Relying on principles of international law, the German courts only excluded the execution of those assets that
served the maintenance of the diplomatic missions’ sovereign functions (the claims for VAT reimbursement) and
of those which served sovereign functions and were not executable for lack of international competence, as they
arose within the sovereign territory of the Russian Federation (the air traffic fees). The Court also notes the other
attempts by the applicant to attach assets of the Russian Federation in Germany, which appear to have been
approved by the German courts.
The Court concludes that there is nothing to suggest that the German courts would not allow the attachment of
assets that are not protected by principles of international law.

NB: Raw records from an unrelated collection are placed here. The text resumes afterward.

(** An operation with a code for each data type *)
Definition compile_op (data_type byte word dword : Z) : F unit :=
  if data_type =? FINSH_DATA_TYPE_BYTE then finsh_code_byte byte
  else if data_type =? FINSH_DATA_TYPE_WORD then finsh_code_byte word
  else when (data_type =? FINSH_DATA_TYPE_DWORD) (finsh_code_byte dword).

(** [parameters]: the siblings of the function's node *)
Fixpoint count_siblings (fuel : nat) (p : option nat) (k : Z) : F Z :=
  match fuel, p with
  | O, _ => throw OutOfFuel
  | S _, None => mret k
  | S fuel', Some q => n ← node q; count_siblings fuel' (nd_sibling n) (k + 1)
  end.

(** Storing into the left side: the value is loaded again through its address. *)
Definition compile_store (data_type : Z) : F unit :=
  if data_type =? FINSH_DATA_TYPE_BYTE then
    finsh_code_byte FINSH_OP_ST_BYTE;; finsh_code_byte FINSH_OP_LD_VALUE_BYTE_STACK
  else if data_type =? FINSH_DATA_TYPE_WORD then
    finsh_code_byte FINSH_OP_ST_WORD;; finsh_code_byte FINSH_OP_LD_VALUE_WORD_STACK
  else if data_type =? FINSH_DATA_TYPE_DWORD then
    finsh_code_byte FINSH_OP_ST_DWORD;; finsh_code_byte FINSH_OP_LD_VALUE_DWORD_STACK
  else finsh_error_set FINSH_ERROR_UNKNOWN_TYPE.

Definition compile_assign (c : finsh_node) : F unit :=
  if nd_type c =? FINSH_NODE_ID then compile_store (nd_data c)
  else when (nd_type c =? FINSH_NODE_SYS_GETVALUE) (compile_store (Z.land (nd_data c) 0x0f)).

(** [ld_value &id; ld 1; add or sub; st] at the width of the data type; [add] is
    FINSH_OP_ADD_BYTE or FINSH_OP_SUB_BYTE, whose codes for the other widths follow it. *)
Definition compile_step (data_type addr op_byte op_word op_dword : Z) : F unit :=
  if data_type =? FINSH_DATA_TYPE_BYTE then
    finsh_code_byte FINSH_OP_LD_VALUE_BYTE;; finsh_code_dword addr;;
    finsh_code_byte FINSH_OP_LD_BYTE;; finsh_code_byte 1;;
    finsh_code_byte op_byte;; finsh_code_byte FINSH_OP_ST_BYTE
  else if data_type =? FINSH_DATA_TYPE_WORD then
    finsh_code_byte FINSH_OP_LD_VALUE_WORD;; finsh_code_dword addr;;
    finsh_code_byte FINSH_OP_LD_WORD;; finsh_code_word 1;;
    finsh_code_byte op_word;; finsh_code_byte FINSH_OP_ST_WORD
  else
    finsh_code_byte FINSH_OP_LD_VALUE_DWORD;; finsh_code_dword addr;;
    finsh_code_byte FINSH_OP_LD_DWORD;; finsh_code_dword 1;;
    finsh_code_byte op_dword;; finsh_code_byte FINSH_OP_ST_DWORD.

Definition known_data_type (d : Z) : bool :=
  (d =? FINSH_DATA_TYPE_BYTE) || (d =? FINSH_DATA_TYPE_WORD) || (d =? FINSH_DATA_TYPE_DWORD).

(** [++id], [--id]: the address is on the stack already. *)
Definition compile_pre (n c : finsh_node) (op_byte op_word op_dword : Z) : F unit :=
  when (nd_type c =? FINSH_NODE_ID) (
    when (known_data_type (nd_data n)) (
      compile_step (nd_data n) (value_addr (nd_id c)) op_byte op_word op_dword;;
      finsh_code_byte FINSH_OP_LD_VALUE_DWORD_STACK)).
(** [id++], [id--]: the old value is on the stack already. *)
Definition compile_post (n c : finsh_node) (op_byte op_word op_dword : Z) : F unit :=
  when (nd_type c =? FINSH_NODE_ID) (
    when (known_data_type (nd_data n)) (
      finsh_code_byte FINSH_OP_LD_DWORD;; finsh_code_dword (value_addr (nd_id c));;
      compile_step (nd_data n) (value_addr (nd_id c)) op_byte op_word op_dword;;
      finsh_code_byte FINSH_OP_POP)).

(** [if (finsh_node_child(node)) f(child)] *)
Definition with_child (n : finsh_node) (f : finsh_node -> F unit) : F unit :=
  match nd_child n with Some c => m ← node c; f m | None => mret tt end.

(** The switch on the kind of a node *)
Definition compile_node (n : finsh_node) : F unit :=
  let t := nd_type n in
  let d := nd_data n in
  if t =? FINSH_NODE_ID then compile_id n
  else if t =? FINSH_NODE_VALUE_CHAR then
    finsh_code_byte FINSH_OP_LD_BYTE;; finsh_code_byte (char_value (nd_value n))
  else if (t =? FINSH_NODE_VALUE_INT) || (t =? FINSH_NODE_VALUE_LONG) then
    finsh_code_byte FINSH_OP_LD_DWORD;; finsh_code_dword (nd_value n)
  else if (t =? FINSH_NODE_VALUE_NULL) || (t =? FINSH_NODE_VALUE_STRING) then
    finsh_code_byte FINSH_OP_LD_DWORD;; finsh_code_dword (nd_value n)
  else if t =? FINSH_NODE_SYS_ADD then compile_op d FINSH_OP_ADD_BYTE FINSH_OP_ADD_WORD FINSH_OP_ADD_DWORD
  else if t =? FINSH_NODE_SYS_SUB then compile_op d FINSH_OP_SUB_BYTE FINSH_OP_SUB_WORD FINSH_OP_SUB_DWORD
  else if t =? FINSH_NODE_SYS_MUL then compile_op d FINSH_OP_MUL_BYTE FINSH_OP_MUL_WORD FINSH_OP_MUL_DWORD
  else if t =? FINSH_NODE_SYS_DIV then compile_op d FINSH_OP_DIV_BYTE FINSH_OP_DIV_WORD FINSH_OP_DIV_DWORD
  else if t =? FINSH_NODE_SYS_MOD then compile_op d FINSH_OP_MOD_BYTE FINSH_OP_MOD_WORD FINSH_OP_MOD_DWORD
  else if t =? FINSH_NODE_SYS_AND then compile_op d FINSH_OP_AND_BYTE FINSH_OP_AND_WORD FINSH_OP_AND_DWORD
  else if t =? FINSH_NODE_SYS_OR then compile_op d FINSH_OP_OR_BYTE FINSH_OP_OR_WORD FINSH_OP_OR_DWORD
  else if t =? FINSH_NODE_SYS_XOR then compile_op d FINSH_OP_XOR_BYTE FINSH_OP_XOR_WORD FINSH_OP_XOR_DWORD
  else if t =? FINSH_NODE_SYS_BITWISE then
    compile_op d FINSH_OP_BITWISE_BYTE FINSH_OP_BITWISE_WORD FINSH_OP_BITWISE_DWORD
  else if t =? FINSH_NODE_SYS_SHL then compile_op d FINSH_OP_SHL_BYTE FINSH_OP_SHL_WORD FINSH_OP_SHL_DWORD
  else if t =? FINSH_NODE_SYS_SHR then compile_op d FINSH_OP_SHR_BYTE FINSH_OP_SHR_WORD FINSH_OP_SHR_DWORD
  else if t =? FINSH_NODE_SYS_FUNC then
    with_child n (fun c =>
      parameters ← count_siblings (S FINSH_NODE_MAX) (nd_sibling c) 0;
      finsh_code_byte FINSH_OP_SYSCALL;; finsh_code_byte parameters)
  else if t =? FINSH_NODE_SYS_ASSIGN then
    match nd_child n with Some c => m ← node c; compile_assign m | None => throw BadPointer end
  else if t =? FINSH_NODE_SYS_PREINC then
    with_child n (fun c => compile_pre n c FINSH_OP_ADD_BYTE FINSH_OP_ADD_WORD FINSH_OP_ADD_DWORD)
  else if t =? FINSH_NODE_SYS_PREDEC then
    with_child n (fun c => compile_pre n c FINSH_OP_SUB_BYTE FINSH_OP_SUB_WORD FINSH_OP_SUB_DWORD)
  else if t =? FINSH_NODE_SYS_INC then
    with_child n (fun c => compile_post n c FINSH_OP_ADD_BYTE FINSH_OP_ADD_WORD FINSH_OP_ADD_DWORD)
  else if t =? FINSH_NODE_SYS_DEC then
    with_child n (fun c => compile_post n c FINSH_OP_SUB_BYTE FINSH_OP_SUB_WORD FINSH_OP_SUB_DWORD)
  else if t =? FINSH_NODE_SYS_NULL then finsh_code_dword 0
  else if t =? FINSH_NODE_SYS_GETVALUE then
    when (Z.land (nd_idtype n) FINSH_IDTYPE_ADDRESS =? 0)
      (compile_op d FINSH_OP_LD_VALUE_BYTE_STACK FINSH_OP_LD_VALUE_WORD_STACK FINSH_OP_LD_VALUE_DWORD_STACK)
  else if t =? FINSH_NODE_SYS_GETADDR then mret tt
  else finsh_error_set FINSH_ERROR_UNKNOWN_NODE.

(** The child, the node, the sibling.  The fuel bounds the depth of the recursion. *)
Fixpoint finsh_compile (fuel : nat) (p : option nat) : F unit :=
  match fuel, p with
  | O, _ => throw OutOfFuel
  | S _, None => mret tt
  | S fuel', Some q =>
      n ← node q;
      when (bool_decide (is_Some (nd_child n))) (finsh_compile fuel' (nd_child n));;
      n ← node q;
      compile_node n;;
      n ← node q;
      when (bool_decide (is_Some (nd_sibling n))) (finsh_compile fuel' (nd_sibling n))
  end.

(** The data type of an identifier *)
Definition type_data (type : finsh_type) : option Z :=
  match type with
  | finsh_type_void => Some FINSH_DATA_TYPE_VOID
  | finsh_type_char | finsh_type_uchar => Some FINSH_DATA_TYPE_BYTE
  | finsh_type_short | finsh_type_ushort => Some FINSH_DATA_TYPE_WORD
  | finsh_type_int | finsh_type_uint | finsh_type_long | finsh_type_ulong => Some FINSH_DATA_TYPE_DWORD
  | finsh_type_charp | finsh_type_voidp | finsh_type_shortp | finsh_type_intp | finsh_type_longp =>
      Some FINSH_DATA_TYPE_DWORD
  | finsh_type_unknown => None
  end.
Definition set_data_type (p : nat) (type : finsh_type) : F unit :=
  match type_data type with
  | Some d => upd_node p (set_nd_data d)
  | None => finsh_error_set FINSH_ERROR_UNKNOWN_TYPE
  end.

(** The data type of a node without children *)
Definition type_leaf (p : nat) (n : finsh_node) : F unit :=
  if nd_type n =? FINSH_NODE_ID then
    if negb (Z.land (nd_idtype n) FINSH_IDTYPE_VAR =? 0) then
      when (negb (nd_id n =? RT_NULL)) (v ← var_at (nd_id n); set_data_type p (var_type v))
    else when (negb (Z.land (nd_idtype n) FINSH_IDTYPE_SYSVAR =? 0))
      (when (negb (nd_id n =? RT_NULL)) (v ← sysvar_at (nd_id n); set_data_type p (sv_type v)))
  else if nd_type n =? FINSH_NODE_VALUE_CHAR then upd_node p (set_nd_data FINSH_DATA_TYPE_BYTE)
  else when ((nd_type n =? FINSH_NODE_VALUE_INT) || (nd_type n =? FINSH_NODE_VALUE_LONG) ||
             (nd_type n =? FINSH_NODE_VALUE_STRING) || (nd_type n =? FINSH_NODE_VALUE_NULL))
    (upd_node p (set_nd_data FINSH_DATA_TYPE_DWORD)).

(** What is wanted of the child: its address or its value *)
Definition child_flag (type is_addr : Z) : Z :=
  if (type =? FINSH_NODE_SYS_ASSIGN) || (type =? FINSH_NODE_SYS_PREINC) ||
     (type =? FINSH_NODE_SYS_PREDEC) || (type =? FINSH_NODE_SYS_GETADDR) then FINSH_IDTYPE_ADDRESS
  else if (type =? FINSH_NODE_SYS_GETVALUE) && negb (is_addr =? 0) then 0
  else is_addr.

Fixpoint finsh_type_check (fuel : nat) (p : option nat) (is_addr : Z) : F unit :=
  match fuel, p with
  | O, _ => throw OutOfFuel
  | S _, None => mret tt
  | S fuel', Some q =>
      n ← node q;
      finsh_type_check fuel' (nd_child n) (child_flag (nd_type n) is_addr);;
      n ← node q;
      finsh_type_check fuel' (nd_sibling n) FINSH_NODE_VALUE;;
      n ← node q;
      when (negb (nd_idtype n =? FINSH_IDTYPE_SYSCALL)) (upd_node q (set_nd_idtype (Z.lor (nd_idtype n) is_addr)));;
      n ← node q;
      match nd_child n with
      | Some c => m ← node c; upd_node q (set_nd_data (nd_data m))
      | None => type_leaf q n
      end
  end.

As to the applicant’s contention that the German courts had failed to correctly establish the facts and had
incorrectly interpreted the relevant treaty provisions, the Court reiterates that it is not its task to establish whether
the Russian Federation’s claims in fact served sovereign functions or whether the Russian Federation had in fact
waived its immunity.
Those questions are primarily for the domestic courts to decide.
The German courts found that the claims had served sovereign purposes and that the Russian Federation had
not waived its immunity from enforcement. The Court considers that the applicant has failed to demonstrate, and
there is nothing to suggest, that the assets in question have not been used by the Russian Federation in
accordance with its sovereign power, or that that State had consented to any measures of constraint, such as
attachment, arrest or execution, which would justify lifting its immunity from enforcement.
In light of the foregoing, the Court concludes that the German courts struck a fair balance between the demands
of the general interest of the community and the requirements of the protection of the individual’s fundamental
rights.
It follows that there is no appearance of a violation of Article 1 of Protocol No. 1 and this complaint must be
rejected as manifestly ill-founded pursuant to Article 35 §§ 3 and 4 of the Convention.
2. As far as the applicant’s complaints under Article 6, 13, and 14 are concerned, the Court finds, in the light of
all the material in its possession, and in so far as the matters complained of are within its competence, that they
do not disclose any appearance of a violation of the rights and freedoms set out in the Convention or its
Protocols.
It follows that this part of the application is manifestly ill-founded and must be rejected in accordance with Article
35 §§ 3 and 4 of the Convention.
For these reasons, the Court unanimously
Decides to join the applications, and
Declares the applications inadmissible.